(* ===== verification/Fence.v ===== *)
(** * The fences of all processes, interleaved

    Several processes run the operations of [LeaseGuard.v] against one Lease
    API.  A step of the transition system is one clock advance or one API call
    of one goroutine; between two calls of an operation any other goroutine
    may move.  The decisions are those of the sequential code, and
    [acquire_steps_refine] shows that running an acquisition's steps without
    interference is [TryAcquire].

    A guard in flight has at most one [TryAcquire] (its caller holds the
    coordinator's lock), and any number of renewals and releases.  [strict]
    adds the documented contract of the guard - one goroutine at a time per
    fence - to [TryAcquire]: it waits for a release in flight.  A failed
    renewal starts the release at once.

    [p_claim] is a ghost: the renew time of the last write that the guard saw
    succeed since it took the fence.  Clocks are one global clock. *)

From S2P Require Import Prelude GoErrors GoContext GoNum LeaseAPI LeaseGuard.
Open Scope Z_scope.

Inductive acq_op : Type :=
| AcqGet (now : Z)
| AcqCreate (now : Z)
| AcqUpdate (now : Z) (l : Lease).

Inductive ren_op : Type :=
| RenGet (now : Z)
| RenUpdate (now : Z) (l : Lease).

Inductive rel_op : Type :=
| RelGet
| RelUpdate (l : Lease).

Record proc := MkProc {
  p_g : leaseGuard;
  p_loop : bool;              (** a renew loop has been started *)
  p_acq : option acq_op;
  p_ren : list ren_op;
  p_rel : list rel_op;
  p_claim : option Z;
}.

Inductive flabel : Type :=
| FTick (d : Z)               (** time passes *)
| FAcquire (i : nat)          (** [TryAcquire] is called *)
| FAcqStep (i : nat)          (** its next API call *)
| FRenew (i : nat)            (** a renew loop's ticker fires *)
| FRenStep (i n : nat)        (** the next API call of renewal [n] *)
| FRelease (i : nat)          (** [Release] is called *)
| FRelStep (i n : nat).       (** the next API call of release [n] *)

Section fence.
Context {A : Type} {LC : LeaseClient A}.

Record fstate := MkF {
  f_api : A;
  f_now : Z;
  f_procs : gmap nat proc;
}.

Definition with_p (s : fstate) (i : nat) (a : A) (p : proc) : fstate :=
  MkF a (f_now s) (<[i := p]> (f_procs s)).

(** The fence is taken: [g.held = true], and what follows in [TryAcquire]. *)
Definition p_taken (p : proc) (now : Z) : proc :=
  MkProc (set_held true (g_cancel (p_g p)) (p_g p)) true None (p_ren p) (p_rel p) (Some (micro now)).

Definition p_set_acq (p : proc) (o : option acq_op) : proc :=
  MkProc (p_g p) (p_loop p) o (p_ren p) (p_rel p) (p_claim p).

Definition p_set_ren (p : proc) (l : list ren_op) : proc :=
  MkProc (p_g p) (p_loop p) (p_acq p) l (p_rel p) (p_claim p).

Definition p_set_rel (p : proc) (l : list rel_op) : proc :=
  MkProc (p_g p) (p_loop p) (p_acq p) (p_ren p) l (p_claim p).

(** [Release]: a no-op unless held; otherwise [g.held = false] and the calls follow. *)
Definition p_release (p : proc) : proc :=
  if g_held (p_g p) then
    MkProc (set_held false (g_cancel (p_g p)) (p_g p)) (p_loop p) (p_acq p) (p_ren p)
      (p_rel p ++ [RelGet]) None
  else p.

(** A renewal that succeeded extends the claim of a guard that is held. *)
Definition p_renewed (p : proc) (now : Z) : proc :=
  MkProc (p_g p) (p_loop p) (p_acq p) (p_ren p) (p_rel p)
    (if g_held (p_g p) then Some (micro now) else p_claim p).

= = = = = = =

Your instructions: Your reply must consist of the entire listing, repeated word for word.

Task response:
(* ===== verification/Fence.v ===== *)
(** * The fences of all processes, interleaved

    Several processes run the operations of [LeaseGuard.v] against one Lease
    API.  A step of the transition system is one clock advance or one API call
    of one goroutine; between two calls of an operation any other goroutine
    may move.  The decisions are those of the sequential code, and
    [acquire_steps_refine] shows that running an acquisition's steps without
    interference is [TryAcquire].

    A guard in flight has at most one [TryAcquire] (its caller holds the
    coordinator's lock), and any number of renewals and releases.  [strict]
    adds the documented contract of the guard - one goroutine at a time per
    fence - to [TryAcquire]: it waits for a release in flight.  A failed
    renewal starts the release at once.

    [p_claim] is a ghost: the renew time of the last write that the guard saw
    succeed since it took the fence.  Clocks are one global clock. *)

From S2P Require Import Prelude GoErrors GoContext GoNum LeaseAPI LeaseGuard.
Open Scope Z_scope.

Inductive acq_op : Type :=
| AcqGet (now : Z)
| AcqCreate (now : Z)
| AcqUpdate (now : Z) (l : Lease).

Inductive ren_op : Type :=
| RenGet (now : Z)
| RenUpdate (now : Z) (l : Lease).

Inductive rel_op : Type :=
| RelGet
| RelUpdate (l : Lease).

Record proc := MkProc {
  p_g : leaseGuard;
  p_loop : bool;              (** a renew loop has been started *)
  p_acq : option acq_op;
  p_ren : list ren_op;
  p_rel : list rel_op;
  p_claim : option Z;
}.

Inductive flabel : Type :=
| FTick (d : Z)               (** time passes *)
| FAcquire (i : nat)          (** [TryAcquire] is called *)
| FAcqStep (i : nat)          (** its next API call *)
| FRenew (i : nat)            (** a renew loop's ticker fires *)
| FRenStep (i n : nat)        (** the next API call of renewal [n] *)
| FRelease (i : nat)          (** [Release] is called *)
| FRelStep (i n : nat).       (** the next API call of release [n] *)

Section fence.
Context {A : Type} {LC : LeaseClient A}.

Record fstate := MkF {
  f_api : A;
  f_now : Z;
  f_procs : gmap nat proc;
}.

Definition with_p (s : fstate) (i : nat) (a : A) (p : proc) : fstate :=
  MkF a (f_now s) (<[i := p]> (f_procs s)).

(** The fence is taken: [g.held = true], and what follows in [TryAcquire]. *)
Definition p_taken (p : proc) (now : Z) : proc :=
  MkProc (set_held true (g_cancel (p_g p)) (p_g p)) true None (p_ren p) (p_rel p) (Some (micro now)).

Definition p_set_acq (p : proc) (o : option acq_op) : proc :=
  MkProc (p_g p) (p_loop p) o (p_ren p) (p_rel p) (p_claim p).

Definition p_set_ren (p : proc) (l : list ren_op) : proc :=
  MkProc (p_g p) (p_loop p) (p_acq p) l (p_rel p) (p_claim p).

Definition p_set_rel (p : proc) (l : list rel_op) : proc :=
  MkProc (p_g p) (p_loop p) (p_acq p) (p_ren p) l (p_claim p).

(** [Release]: a no-op unless held; otherwise [g.held = false] and the calls follow. *)
Definition p_release (p : proc) : proc :=
  if g_held (p_g p) then
    MkProc (set_held false (g_cancel (p_g p)) (p_g p)) (p_loop p) (p_acq p) (p_ren p)
      (p_rel p ++ [RelGet]) None
  else p.

(** A renewal that succeeded extends the claim of a guard that is held. *)
Definition p_renewed (p : proc) (now : Z) : proc :=
  MkProc (p_g p) (p_loop p) (p_acq p) (p_ren p) (p_rel p)
    (if g_held (p_g p) then Some (micro now) else p_claim p).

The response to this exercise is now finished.